### Task details
Beginning with the line containing "forall message, In", give every line again exactly as it is, ending with the last line of the entries.

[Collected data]
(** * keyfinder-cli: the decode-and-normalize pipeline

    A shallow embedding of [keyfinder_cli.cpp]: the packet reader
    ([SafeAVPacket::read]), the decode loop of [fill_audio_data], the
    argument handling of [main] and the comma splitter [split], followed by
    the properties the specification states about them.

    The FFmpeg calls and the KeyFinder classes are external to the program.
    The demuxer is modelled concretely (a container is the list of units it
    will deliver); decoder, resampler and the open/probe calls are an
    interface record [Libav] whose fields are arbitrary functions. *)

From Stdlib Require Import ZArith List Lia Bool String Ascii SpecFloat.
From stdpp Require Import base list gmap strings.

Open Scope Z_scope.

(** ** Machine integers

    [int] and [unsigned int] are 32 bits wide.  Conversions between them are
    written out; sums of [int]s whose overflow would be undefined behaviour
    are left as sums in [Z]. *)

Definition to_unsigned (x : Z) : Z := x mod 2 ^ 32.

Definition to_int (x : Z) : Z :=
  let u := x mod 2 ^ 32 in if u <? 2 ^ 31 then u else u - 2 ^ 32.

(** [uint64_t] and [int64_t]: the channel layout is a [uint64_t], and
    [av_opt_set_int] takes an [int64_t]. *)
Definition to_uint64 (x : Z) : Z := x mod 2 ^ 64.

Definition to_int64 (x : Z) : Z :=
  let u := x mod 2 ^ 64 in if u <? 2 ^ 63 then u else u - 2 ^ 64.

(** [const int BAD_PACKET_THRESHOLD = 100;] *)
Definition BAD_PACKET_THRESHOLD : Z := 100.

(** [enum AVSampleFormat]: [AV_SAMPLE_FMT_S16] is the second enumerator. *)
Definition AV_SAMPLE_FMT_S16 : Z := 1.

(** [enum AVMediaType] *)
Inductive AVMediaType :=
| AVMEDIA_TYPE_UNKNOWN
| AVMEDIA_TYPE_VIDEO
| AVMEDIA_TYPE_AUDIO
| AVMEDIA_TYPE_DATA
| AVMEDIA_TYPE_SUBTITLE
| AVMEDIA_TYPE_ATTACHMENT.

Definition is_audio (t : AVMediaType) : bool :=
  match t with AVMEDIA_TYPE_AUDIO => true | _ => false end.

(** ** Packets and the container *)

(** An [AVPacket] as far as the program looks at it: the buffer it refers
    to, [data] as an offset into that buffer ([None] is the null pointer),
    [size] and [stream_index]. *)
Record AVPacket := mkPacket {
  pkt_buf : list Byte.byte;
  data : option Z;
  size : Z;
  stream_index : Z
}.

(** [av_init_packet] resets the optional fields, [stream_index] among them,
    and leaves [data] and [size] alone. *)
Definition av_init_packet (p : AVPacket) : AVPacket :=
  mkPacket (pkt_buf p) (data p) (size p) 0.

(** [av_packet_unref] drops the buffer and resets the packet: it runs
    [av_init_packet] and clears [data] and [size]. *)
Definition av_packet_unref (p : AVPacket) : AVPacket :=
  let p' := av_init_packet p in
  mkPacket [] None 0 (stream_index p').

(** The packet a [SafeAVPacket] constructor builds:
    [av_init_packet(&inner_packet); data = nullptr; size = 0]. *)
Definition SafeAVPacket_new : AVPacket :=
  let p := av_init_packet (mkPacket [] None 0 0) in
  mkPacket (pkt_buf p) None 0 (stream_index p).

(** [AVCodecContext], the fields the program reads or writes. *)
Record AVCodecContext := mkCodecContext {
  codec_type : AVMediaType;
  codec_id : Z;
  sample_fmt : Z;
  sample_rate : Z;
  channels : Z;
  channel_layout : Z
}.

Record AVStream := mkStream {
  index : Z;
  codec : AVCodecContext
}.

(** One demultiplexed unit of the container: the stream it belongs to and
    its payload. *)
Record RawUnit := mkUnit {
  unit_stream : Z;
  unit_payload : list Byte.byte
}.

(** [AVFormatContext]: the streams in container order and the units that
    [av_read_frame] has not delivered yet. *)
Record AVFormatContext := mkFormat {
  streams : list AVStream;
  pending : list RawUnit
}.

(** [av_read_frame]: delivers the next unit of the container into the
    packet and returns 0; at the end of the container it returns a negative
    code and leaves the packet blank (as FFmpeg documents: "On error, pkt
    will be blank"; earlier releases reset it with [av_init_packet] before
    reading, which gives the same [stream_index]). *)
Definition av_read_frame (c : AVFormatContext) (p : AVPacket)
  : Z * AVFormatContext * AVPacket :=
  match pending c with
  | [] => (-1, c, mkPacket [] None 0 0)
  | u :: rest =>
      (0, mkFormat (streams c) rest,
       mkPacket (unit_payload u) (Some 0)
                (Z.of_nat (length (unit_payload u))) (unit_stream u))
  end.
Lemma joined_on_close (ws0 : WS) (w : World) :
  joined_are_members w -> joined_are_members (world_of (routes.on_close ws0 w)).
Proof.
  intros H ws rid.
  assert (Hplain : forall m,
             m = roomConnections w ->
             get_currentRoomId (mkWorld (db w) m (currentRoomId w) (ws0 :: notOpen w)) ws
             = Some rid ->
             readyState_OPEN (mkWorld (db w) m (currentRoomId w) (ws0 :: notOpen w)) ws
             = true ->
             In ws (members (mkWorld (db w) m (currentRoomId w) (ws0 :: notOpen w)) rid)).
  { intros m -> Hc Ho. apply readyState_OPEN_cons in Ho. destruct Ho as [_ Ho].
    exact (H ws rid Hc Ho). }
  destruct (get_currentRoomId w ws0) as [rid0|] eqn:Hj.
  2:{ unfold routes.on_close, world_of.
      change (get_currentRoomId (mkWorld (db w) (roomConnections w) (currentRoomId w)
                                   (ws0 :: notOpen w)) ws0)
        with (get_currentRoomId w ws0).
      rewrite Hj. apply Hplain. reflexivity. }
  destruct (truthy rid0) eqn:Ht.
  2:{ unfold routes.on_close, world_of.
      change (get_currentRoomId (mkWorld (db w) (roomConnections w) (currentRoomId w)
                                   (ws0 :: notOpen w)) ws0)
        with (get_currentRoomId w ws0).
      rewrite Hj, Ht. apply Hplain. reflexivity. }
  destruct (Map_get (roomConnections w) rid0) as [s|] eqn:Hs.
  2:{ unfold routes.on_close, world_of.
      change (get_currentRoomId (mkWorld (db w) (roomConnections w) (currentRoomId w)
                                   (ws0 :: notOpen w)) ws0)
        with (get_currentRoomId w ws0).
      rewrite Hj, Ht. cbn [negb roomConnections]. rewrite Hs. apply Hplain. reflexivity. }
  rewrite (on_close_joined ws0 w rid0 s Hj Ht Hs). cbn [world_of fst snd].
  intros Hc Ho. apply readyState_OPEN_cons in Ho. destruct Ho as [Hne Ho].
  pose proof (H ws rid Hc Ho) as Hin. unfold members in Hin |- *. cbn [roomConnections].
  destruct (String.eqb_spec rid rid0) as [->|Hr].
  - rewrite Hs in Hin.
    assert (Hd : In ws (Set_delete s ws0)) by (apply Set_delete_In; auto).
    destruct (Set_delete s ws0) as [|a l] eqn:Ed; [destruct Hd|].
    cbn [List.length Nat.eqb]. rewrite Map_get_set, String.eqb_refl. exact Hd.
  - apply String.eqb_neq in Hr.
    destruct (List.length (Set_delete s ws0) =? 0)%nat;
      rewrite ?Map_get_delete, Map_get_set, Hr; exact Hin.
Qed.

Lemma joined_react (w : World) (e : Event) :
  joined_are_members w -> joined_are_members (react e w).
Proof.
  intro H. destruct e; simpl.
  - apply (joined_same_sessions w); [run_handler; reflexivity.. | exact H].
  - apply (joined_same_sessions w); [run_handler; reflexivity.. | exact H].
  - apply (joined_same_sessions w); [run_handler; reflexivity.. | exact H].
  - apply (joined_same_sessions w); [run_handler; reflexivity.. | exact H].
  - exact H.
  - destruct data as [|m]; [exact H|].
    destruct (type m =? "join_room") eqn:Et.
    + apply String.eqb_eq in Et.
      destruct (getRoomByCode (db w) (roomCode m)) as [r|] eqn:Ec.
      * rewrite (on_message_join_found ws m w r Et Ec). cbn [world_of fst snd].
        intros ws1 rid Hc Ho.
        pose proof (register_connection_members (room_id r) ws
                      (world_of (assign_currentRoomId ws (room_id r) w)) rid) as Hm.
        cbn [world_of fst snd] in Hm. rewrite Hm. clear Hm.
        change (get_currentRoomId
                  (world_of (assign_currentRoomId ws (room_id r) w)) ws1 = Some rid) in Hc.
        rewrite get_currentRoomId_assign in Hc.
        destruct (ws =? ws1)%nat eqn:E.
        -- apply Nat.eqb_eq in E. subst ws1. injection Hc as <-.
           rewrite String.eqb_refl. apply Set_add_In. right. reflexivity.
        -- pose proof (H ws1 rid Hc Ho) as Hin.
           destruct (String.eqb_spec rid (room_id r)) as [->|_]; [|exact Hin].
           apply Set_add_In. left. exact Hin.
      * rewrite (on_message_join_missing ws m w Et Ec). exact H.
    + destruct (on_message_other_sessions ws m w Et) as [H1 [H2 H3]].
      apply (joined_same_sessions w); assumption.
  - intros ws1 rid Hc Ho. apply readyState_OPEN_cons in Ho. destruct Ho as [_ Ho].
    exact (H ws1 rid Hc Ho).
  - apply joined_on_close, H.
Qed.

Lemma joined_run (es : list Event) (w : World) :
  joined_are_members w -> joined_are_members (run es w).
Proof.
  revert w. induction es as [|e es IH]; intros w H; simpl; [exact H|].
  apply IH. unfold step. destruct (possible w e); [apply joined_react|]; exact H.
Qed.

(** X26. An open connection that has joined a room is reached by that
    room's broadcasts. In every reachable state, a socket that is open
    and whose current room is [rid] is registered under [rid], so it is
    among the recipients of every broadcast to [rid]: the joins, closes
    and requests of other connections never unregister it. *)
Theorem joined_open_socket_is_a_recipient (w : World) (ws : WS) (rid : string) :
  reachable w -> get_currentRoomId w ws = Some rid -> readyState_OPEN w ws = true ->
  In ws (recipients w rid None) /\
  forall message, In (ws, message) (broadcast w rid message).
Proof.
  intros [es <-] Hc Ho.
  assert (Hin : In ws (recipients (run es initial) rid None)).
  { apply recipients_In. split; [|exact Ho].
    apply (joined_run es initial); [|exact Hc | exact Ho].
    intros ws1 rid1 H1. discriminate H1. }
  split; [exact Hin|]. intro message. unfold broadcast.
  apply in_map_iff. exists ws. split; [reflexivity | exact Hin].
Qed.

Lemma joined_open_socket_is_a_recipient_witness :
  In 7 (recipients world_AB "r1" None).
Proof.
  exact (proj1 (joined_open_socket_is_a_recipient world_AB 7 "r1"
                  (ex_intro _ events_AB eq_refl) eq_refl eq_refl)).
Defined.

### Response to the task
  forall message, In (ws, message) (broadcast w rid message).
Proof.
  intros [es <-] Hc Ho.
  assert (Hin : In ws (recipients (run es initial) rid None)).
  { apply recipients_In. split; [|exact Ho].
    apply (joined_run es initial); [|exact Hc | exact Ho].
    intros ws1 rid1 H1. discriminate H1. }
  split; [exact Hin|]. intro message. unfold broadcast.
  apply in_map_iff. exists ws. split; [reflexivity | exact Hin].
Qed.

Lemma joined_open_socket_is_a_recipient_witness :
  In 7 (recipients world_AB "r1" None).
Proof.
  exact (proj1 (joined_open_socket_is_a_recipient world_AB 7 "r1"
                  (ex_intro _ events_AB eq_refl) eq_refl eq_refl)).
Defined.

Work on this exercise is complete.